Theme: Being and learning in a digital age
Please note the deadline for abstract submissions has passed.
Since the dramatic arrival of MOOCs on the higher education landscape, universities globally have started to grapple with how digital learning functions within their existing missions. Some systems have responded through a significant investment in MOOCs and new online learning programs. Other systems have responded through taking a more cautious research approach. Colleges, liberal arts schools, and smaller universities are currently evaluating how the MOOC phenomenon will influence their existing offerings and what unique experiences remain for local, on-campus learning. More recently, virtual reality and other wearable technology indicate a future with expanded data collection and increasingly authentic learning experiences. They also raise concerns about how technology will influence privacy and who has ownership of, and access to, our learning and related biometric data.
The growth of digital learning, both in terms of research and practice, is part of a broader societal transition to a digital and data-driven world. Reports of future mass upheaval in employment driven by artificial intelligence are starting to cause alarm. Today, cognitive technologies can learn and in some cases outperform humans. Against this backdrop, the theme and guiding focus for LWMOOC3 is:
What does it mean to be human in a digital age? What does it mean to learn in a digital age?

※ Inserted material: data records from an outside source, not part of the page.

Definition _get_unit : M string :=
  flag ← getattr "simulate_device";
  if truthy flag then mret "Simulation"
  else __send_receive_data NovaCommands.GET_UNIT.

Definition _format_numeric_value (value_string : string) : outcome Q :=
  float value_string.

Definition get_infos : M (gmap string string) :=
  let temp_dict : gmap string string := ∅ in
  v ← _get_version;
  let temp_dict := <["ROM Version" := v]> temp_dict in
  v ← _get_head_info;
  let temp_dict := <["Head Info" := v]> temp_dict in
  v ← _get_instrument_info;
  let temp_dict := <["Instrument Info" := v]> temp_dict in
  u ← _get_unit;
  v ← lift (getitem NovaUnits.UNIT_SETUP u);
  let temp_dict := <["Unit" := v]> temp_dict in
  mret temp_dict.

Definition get_power : M Q :=
  flag ← getattr "simulate_device";
  if truthy flag then random_random
  else s ← __send_receive_data NovaCommands.GET_POWER;
       lift (_format_numeric_value s).

End NovaSerialDriver.

Import NovaSerialDriver.

(** A new driver object: [NovaSerialDriver(com_port, baudrate)]. *)
Definition construct (com_port baudrate : pyval) (w : World) : St :=
  snd (__init__ com_port baudrate (mkSt ∅ w)).

(** The calls of the public interface, and driver objects as callers can
    make them: constructed, then used through these calls. *)
Inductive api_call : Type :=
  | Open
  | Close
  | Simulate (simulation : pyval)
  | GetVersion
  | GetHeadInfo
  | GetInstrumentInfo
  | GetUnit
  | GetInfos
  | GetPower.

Definition perform (c : api_call) (st : St) : St :=
  match c with
  | Open => snd (open st)
  | Close => snd (close st)
  | Simulate v => snd (simulate_device v st)
  | GetVersion => snd (_get_version st)
  | GetHeadInfo => snd (_get_head_info st)
  | GetInstrumentInfo => snd (_get_instrument_info st)
  | GetUnit => snd (_get_unit st)
  | GetInfos => snd (get_infos st)
  | GetPower => snd (get_power st)
  end.

Definition session (com_port baudrate : pyval) (w : World) (calls : list api_call) : St :=
  foldl (λ st c, perform c st) (construct com_port baudrate w) calls.

(** The test of every guard: [if(self.simulate_device)]. *)
Definition simulation_active (st : St) : bool :=
  match fst (getattr "simulate_device" st) with
  | Return flag => truthy flag
  | Raise _ => false
  end.

(** The instance dictionary has no entry that hides the method
    [simulate_device]. *)
Definition unshadowed (st : St) : Prop := self st !! "simulate_device" = None.

(** A driver object holding an open port with nothing waiting on it. *)
Definition connected (st : St) : Prop :=
  self st !! "connection" = Some PySerial ∧ line (world st) = Some "".

(** The frame that goes out for a command. *)
Definition frame (cmd : string) : string := COMMAND_CHAR +:+ cmd +:+ CRLF.

(** The state a completed exchange leaves: the frame on the wire, the
    line drained, half a second gone. *)
Definition exchanged (cmd : string) (st : St) : St :=
  set_world (λ w, with_clock (clock w + 500)%N
                    (with_line (Some "") (with_wire (wire w ++ [frame cmd]) w))) st.

(** [c] is one of the characters of [s]. *)
Definition occurs (c : ascii) (s : string) : Prop := In c (list_ascii_of_string s).

(** The classification of a result in the words of the specification:
    the marker character is taken out of the data wherever it stands ... *)
Fixpoint spec_strip_marker (data : string) : string :=
  match data with
  | "" => ""
  | String c rest => if Ascii.eqb c "*" then rest else String c (spec_strip_marker rest)
  end.

(** ... and the CR LF at the end of the data, if there is one, is removed. *)
Fixpoint spec_strip_line_end (data : string) : string :=
  match data with
  | "" => ""
  | String c rest =>
      if String.eqb data CRLF then "" else String c (spec_strip_line_end rest)
  end.

(** The dictionary [get_infos] builds. *)
Definition device_info (version head instr unit : string) : gmap string string :=
  <["Unit" := unit]>
    (<["Instrument Info" := instr]>
       (<["Head Info" := head]>
          (<["ROM Version" := version]> ∅))).

(** A world for examples: every port opens, the instrument answers every
    frame with [reply], the generator yields the words of [words]. *)
Definition scripted (reply : string) (words : list Z) : World :=
  mkWorld (λ _, true) (λ _, reply) None [] (λ i, nth i words 0%Z) 0 0.

(** A driver on the bench: constructed on that world and its port opened
    by [__setup_connection]. *)
Definition bench (reply : string) : St :=
  snd (__setup_connection (construct (PyStr "COM1") (PyInt 9600) (scripted reply []))).

(** The same, after its caller has put a false flag in the place of the
    method: [driver.simulate_device = False]. *)
Definition bench_real (reply : string) : St :=
  snd (__setup_connection
         (snd (setattr "simulate_device" (PyBool false)
                 (construct (PyStr "COM1") (PyInt 9600) (scripted reply []))))).

(** ** serial_ports and the machine it runs on *)

(** What [serial_ports] asks of the machine: [sys.platform] and
    [glob.glob]. *)
Record Host : Type := mkHost {
  platform : string;
  glob : string → list string
}.

(** How [serial_ports] ends: with its list, with the [EnvironmentError] it
    raises itself, or with an exception of a probe that its [except] clause
    does not name. *)
Inductive ports_outcome : Type :=
  | Ports (names : list string)
  | EnvironmentError (msg : string)
  | Escaped (e : pyexc).

(** [s = serial.Serial(port)] and [s.close()]: a second object, opened and
    closed at once, so the line of the driver's own object stays as it is;
    it opens when the port can be opened. *)
Definition probe (port : string) : M unit := λ st,
  if openable (world st) port
  then (Return tt, st)
  else (Raise (SerialException "could not open port"), st).

(** The [for] loop with its [try] and [except (OSError, serial.SerialException)]. *)
Fixpoint probe_each (ports result : list string) (st : St) : ports_outcome * St :=
  match ports with
  | [] => (Ports result, st)
  | port :: rest =>
      match probe port st with
      | (Return _, st') => probe_each rest (result ++ [port])%list st'
      | (Raise (SerialException _), st') => probe_each rest result st'
      | (Raise e, st') => (Escaped e, st')
      end
  end.

(** ['COM%s' % (i + 1) for i in range(256)] *)
Definition com_ports : list string :=
  (λ i : nat, "COM" +:+ pretty (i + 1)%nat) <$> seq 0 256.

Definition serial_ports (host : Host) (st : St) : ports_outcome * St :=
  if String.prefix "win" (platform host) then
    probe_each com_ports [] st
  else if String.prefix "linux" (platform host) || String.prefix "cygwin" (platform host) then
    probe_each (glob host "/dev/tty[A-Za-z]*") [] st
  else if String.prefix "darwin" (platform host) then
    probe_each (glob host "/dev/tty.*") [] st
  else (EnvironmentError "Unsupported platform", st).

(** ** Reading a run of interface calls *)

(** The argument of the last [simulate_device] among the calls. *)
Definition last_simulate (calls : list api_call) : option pyval :=
  foldl (λ acc c, match c with Simulate v => Some v | _ => acc end) None calls.

(** How many of the calls are [get_power]. *)
Definition power_calls (calls : list api_call) : nat :=
  List.length (List.filter (λ c, match c with GetPower => true | _ => false end) calls).

(** The bytes handed to [_extract_received_data], classified, with the
    line ends taken out of what it returns: the end of [__send_receive_data]. *)
Definition classified (data : string) : outcome string :=
  match _extract_received_data data with
  | Return text => Return (replace CRLF "" text)
  | Raise e => Raise e
  end.

(** The object has the attributes the constructor gives it for the line
    settings. *)
Definition configured (st : St) : Prop :=
  Forall (λ name, is_Some (self st !! name))
    ["baudrate"; "data_bits"; "parity"; "stop_bit"; "dtr_rts_lines"; "cts_line"].

(** * Properties *)

(** ** The library functions on examples *)

Example format_frame : format ("{0}{1}" +:+ CRLF) ["$"; "VE"] = Return ("$VE" +:+ CRLF).
Proof. reflexivity. Qed.

Example format_braces : format "{{{0}}}" ["x"] = Return "{x}".
Proof. reflexivity. Qed.

Example format_missing : format "{0}{1}" ["x"] = Raise (IndexError "tuple index out of range").
Proof. reflexivity. Qed.

Example replace_all : replace CRLF "" ("a" +:+ CRLF +:+ "b" +:+ CRLF) = "ab".
Proof. reflexivity. Qed.

Example replace_once_through :
  replace CRLF "" (String CR (String CR (String LF (String LF "")))) = CRLF.
Proof. reflexivity. Qed.

Example float_sci : float "1.23E+01" = Return (123 # 10).
Proof. reflexivity. Qed.

Example float_pi : float "3.14" = Return (314 # 100).
Proof. reflexivity. Qed.

Example float_abc : is_return (float "abc") = false.
Proof. reflexivity. Qed.

Example lookup_unit_watts : NovaUnits.UNIT_SETUP !! "W" = Some "Watts".
Proof. reflexivity. Qed.

Example lookup_unit_none_yet : NovaUnits.UNIT_SETUP !! "X" = Some "No measurement yet".
Proof. reflexivity. Qed.

Example lookup_unit_unmapped : getitem NovaUnits.UNIT_SETUP "Q" = Raise (KeyError "Q").
Proof. reflexivity. Qed.

(** ** Strings *)

Lemma prefix_cons (a b : ascii) (s1 s2 : string) :
  String.prefix (String a s1) (String b s2) = Ascii.eqb a b && String.prefix s1 s2.
Proof.
  cbn [String.prefix]. destruct (ascii_dec a b) as [->|Hne].
  - rewrite Ascii.eqb_refl. reflexivity.
  - apply Ascii.eqb_neq in Hne. rewrite Hne. reflexivity.
Qed.

Lemma prefix_nil_l (s : string) : String.prefix "" s = true.
Proof. destruct s; reflexivity. Qed.

Lemma prefix_char (c a : ascii) (rest : string) :
  String.prefix (String c "") (String a rest) = Ascii.eqb c a.
Proof. rewrite prefix_cons, prefix_nil_l. apply andb_true_r. Qed.

Lemma contains_cons (sub : string) (a : ascii) (rest : string) :
  contains sub (String a rest) = String.prefix sub (String a rest) || contains sub rest.
Proof. reflexivity. Qed.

As the influence of MOOCs and digital learning in general grow, it’s time to review many of the assumptions that researchers and practitioners currently hold. Are we creating the type of knowledge infrastructure through digital learning that will enable a generation of creative, innovative, honest, considerate, socially responsible, motivated, and full-filled learners? Or are we meeting AI in the middle by dumbing down and automating our learning needs to such a degree that the machines ought to take over?
The questions for LWMOOC3 include:
What are the social and affective dimensions of learning online and in a MOOC?
What is the role of the human educator in automated learning and evaluation environments?
How do MOOCs and digital learning impact learners across their full life cycle, from birth to retirement?
How can VR and wearable technologies extend both the experience of learners and the research interests of academics?
What are the challenges of integrating rich multi-source data streams to present a holistic view of learner engagement and performance?
What are the assumptions that we are making regarding digital learning and the role of education in society? Are these assumptions accurate? What type of future are we creating for learners and for society with current digital and on-campus education practices?
How do we measure learning in and with MOOCs? What does successful MOOC learning look like and how does it differ from traditional in-classroom learning?
Should the holistic development of learners, such as social and emotional skills and character strengths, be considered in digital learning? If so, what are the challenges and considerations in doing so?
We call for submissions to LWMOOC3 from a diversity of disciplines and topics (see details below). In particular, we invite submissions that build on the main theme of the conference and highlight the strength of the core MOOC research community, with the important input from the other related research domains. We invite submissions related to research, practice, and theory related to MOOCs. Specific topics, though not limited to these, include:
Social and affective computing
Development of multiple pathways for learners
Open content / open licensing and MOOCs
New pedagogical processes with MOOCs, particularly around social and peer pedagogies
Tools for collaboration, feedback, testing and content delivery
Wearable devices for biometric data collection
Metrics of success for learners and instructors of MOOCs
On-campus use of MOOCs
Evaluation of MOOCs
MOOCs and localized support (e. g., meetups and instructor meetings)
Learning analytics and MOOCs
Problem-based learning and authentic/contextual learning environments
New and emerging models of instructional design, especially student-centered design approaches to improve their online learning experience)
Machine learning, AI, and MOOCs: what is new?
Learning sciences and new research models based on digital learning and MOOCs
The role of specific human constructs, such as imagination, joy, and amazement, in MOOCs
All submissions to the LWMOOC3 should be made using the extended abstract format [link] and should be 500 words maximum. Submissions will be received and processed with LWMOOCS EasyChair page [link].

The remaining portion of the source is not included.